Most organizations need vendors to conduct business, but they’re often lax in investigating firms before they use their services. Here are tips for vetting your vendors and avoiding serious fraud problems.

A few years ago, we worked on a case that may have been the perfect storm of vendor-related fraud with bid-rigging, kickbacks and collusion. It all started with our client assuming it had all requisite controls in place to prevent vendor fraud but really not knowing who they were doing business with. Of course, what you don’t know can and will return to haunt you.
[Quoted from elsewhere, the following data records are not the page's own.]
Lemma handleMessage_le cl ch n mt id meta pl o p : poolLe p (handleMessage cl ch n mt id meta pl o p).
Proof.
  unfold handleMessage.
  etrans; [apply (netStep_le (addReceivedBytes n (p_net p)) p); constructor|].
  change (p <| p_net := addReceivedBytes n (p_net p) |>) with (p <| p_net ::= addReceivedBytes n |>).
  set (p1 := p <| p_net ::= addReceivedBytes n |>).
  destruct (getReverseConn id p1) as [[i rc]|].
  { destruct (negb _); [done|apply handleReverseMessage_le]. }
  repeat match goal with |- context [if ?b then _ else _] => destruct b end;
    auto using HandleReverseListen_le, handleTCPConnect_le, handleTCPData_le,
      handleSelectDownlink_le, unregisterConn_le, handlePrebindRequest_le,
      handleUDPConnect_le, handleUDPData_le; try done; by apply poolLe_net.
Qed.

Lemma readLoopStep_le w read o p : poolLe p (readLoopStep w read o p).
Proof.
  unfold readLoopStep. destruct (n_heap (p_net p) !! w) as [c|]; [|done].
  destruct read as [[mt msg]|].
  - destruct (negb _); [done|]. destruct (DecodeMessage msg) as [[e|f]|]; [done| |done].
    apply handleMessage_le.
  - destruct (ws_closed c); [done|apply closeWS_le].
Qed.

(** ** Runs of the server

    One constructor per goroutine of the server and per outside event. The first
    half of [handleWebSocket] reads an earlier state, so a registration may follow
    with any client and any number it can have chosen. *)
Inductive poolStep (p : serverPool) : serverPool -> Prop :=
| ps_read w read o : poolStep p (readLoopStep w read o p)
| ps_writer w ev werr p' : writerStep w ev werr p = Some p' -> poolStep p p'
| ps_register cl ch addr : cl <> [] -> 1 <= ch <= maxAllowedChID ->
    poolStep p (p <| p_net ::= fun n => (registerChannel (p_config p) cl ch addr n).1 |>)
| ps_closeBegin w : poolStep p (closeBegin w p)
| ps_closeEnd cl ch : GoCleanup cl ch ∈ p_go p -> poolStep p (closeEnd cl ch p)
| ps_connect i : GoConnectTarget i ∈ p_go p -> poolStep p (connectStart i p)
| ps_dialed i ok : GoDialing i ∈ p_go p -> poolStep p (connectDialed i ok p)
| ps_flush i k l werr : GoFlushPending i k l ∈ p_go p -> poolStep p (connectFlush i k l werr p)
| ps_forward i read : GoForwardTarget i ∈ p_go p -> poolStep p (forwardTargetToClient i read p)
| ps_forwardUDP i read : GoForwardUDP i ∈ p_go p -> poolStep p (forwardUDPToClient i read p)
| ps_upstream i chunk : GoUpstreamPump i ∈ p_go p -> poolStep p (upstreamRead i chunk p)
| ps_timer n : poolStep p (timerFire n p)
| ps_dial cl target uuid ks : poolStep p (dialStart cl target uuid ks p).1
| ps_dialEnd i ev p' o : dialFinish i ev p = Some (p', o) -> poolStep p p'
| ps_shutdown : poolStep p (Shutdown p)
| ps_wake : poolStep p (p <| p_net ::= cooldownWake |>)
| ps_time d : 0 <= d -> poolStep p (p <| p_net ::= fun n => n <| n_now ::= Z.add d |> |>).

Lemma poolStep_le p p' : poolStep p p' -> poolLe p p'.
Proof.
  destruct 1; eauto using closeBegin_le, closeEnd_le, readLoopStep_le, writerStep_le, connectStart_le, connectDialed_le,
    connectFlush_le, forwardTargetToClient_le, forwardUDPToClient_le, upstreamRead_le,
    timerFire_le, dialStart_le, dialFinish_le, Shutdown_le.
  - apply (netStep_le (registerChannel (p_config p) cl ch addr (p_net p)).1 p). constructor.
  - apply (netStep_le (cooldownWake (p_net p)) p). constructor.
  - apply (netStep_le ((p_net p) <| n_now ::= Z.add d |>) p). by constructor.
Qed.

Lemma poolSteps_le p p' : rtc poolStep p p' -> poolLe p p'.
Proof. induction 1; [done|]. etrans; [by apply poolStep_le|done]. Qed.

Lemma newServerPool_wf token cfg now : connsWf (newServerPool token cfg now) /\
  revWf (newServerPool token cfg now).
Proof. split; intros id i; simpl; by rewrite lookup_empty. Qed.

(** ** Properties *)

(** C2: Along every run of the server, whatever the interleaving, a connection keeps
    its identifier, owner, target and uplink channel, its downlink channel is
    chosen at most once, and a closed connection stays closed. *)
Theorem connection_monotone p p' i st :
  rtc poolStep p p' -> p_states p !! i = Some st ->
  exists st', p_states p' !! i = Some st' /\
    st_connID st' = st_connID st /\ st_clientID st' = st_clientID st /\
    st_target st' = st_target st /\ st_uplinkChID st' = st_uplinkChID st /\
    (st_downlinkChID st <> 0 -> st_downlinkChID st' = st_downlinkChID st) /\
    (st_closed st = true -> st_closed st' = true).
Proof.
  intros H%poolSteps_le Hst. destruct (pl_states _ _ H i st Hst) as (st' & Hst' & Hle).
  destruct Hle as (?&?&?&?&?&?&?&?&?). exists st'. by split_and!.
Qed.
Our client worked with what they thought was a group of distinct and separate vendors. In reality, all vendors were under the same ownership. However, some insiders in our client’s firm knew of the nefarious ownership structure and allowed the vendor to submit three separate bids to facilitate the fraud.

Once our client awarded bids ostensibly to one of the vendors, the crooked business that owned the vendors rewarded the conspiring insiders by padding the invoices with inflated costs for items provided or submitting invoices for unrendered services. We found all these crimes via data analytics, review of invoices and link analysis.

After a three-year investigation with the U.S. attorney, IRS and FBI, 12 people were sent to prison and six internal employees were fired. Our client also banned 25 vendors from any future business after investigators found they failed to meet certain risk thresholds. For instance, they may have had common ownership with other vendors (as in the above case) or had officers on sanction lists and/or criminal records.

Lesson learned — Know thy vendor!

‘Comfortable inaction’

The May/June 2021 issue of Fraud Magazine contained an interesting article about employee background checks. (See: “The case of Little Bo Peep: The jailhouse employee,” by Theresa Hicks.) It’s amazing how many procedures we go through to discover as much as we can about prospective employees but how little we know about our vendors and their officers. Maybe we don’t want to know or don’t care — or worse — maybe we think “vendor fraud can’t happen here.” Fraud examiners would do well to concentrate on vendor screening — commonly referred to as vendor vetting or credentialing — to protect their reputations, stakeholders and the public. Vendor vetting is a comprehensive approach to identify and mitigate many of the top asset misappropriation risks organizations face.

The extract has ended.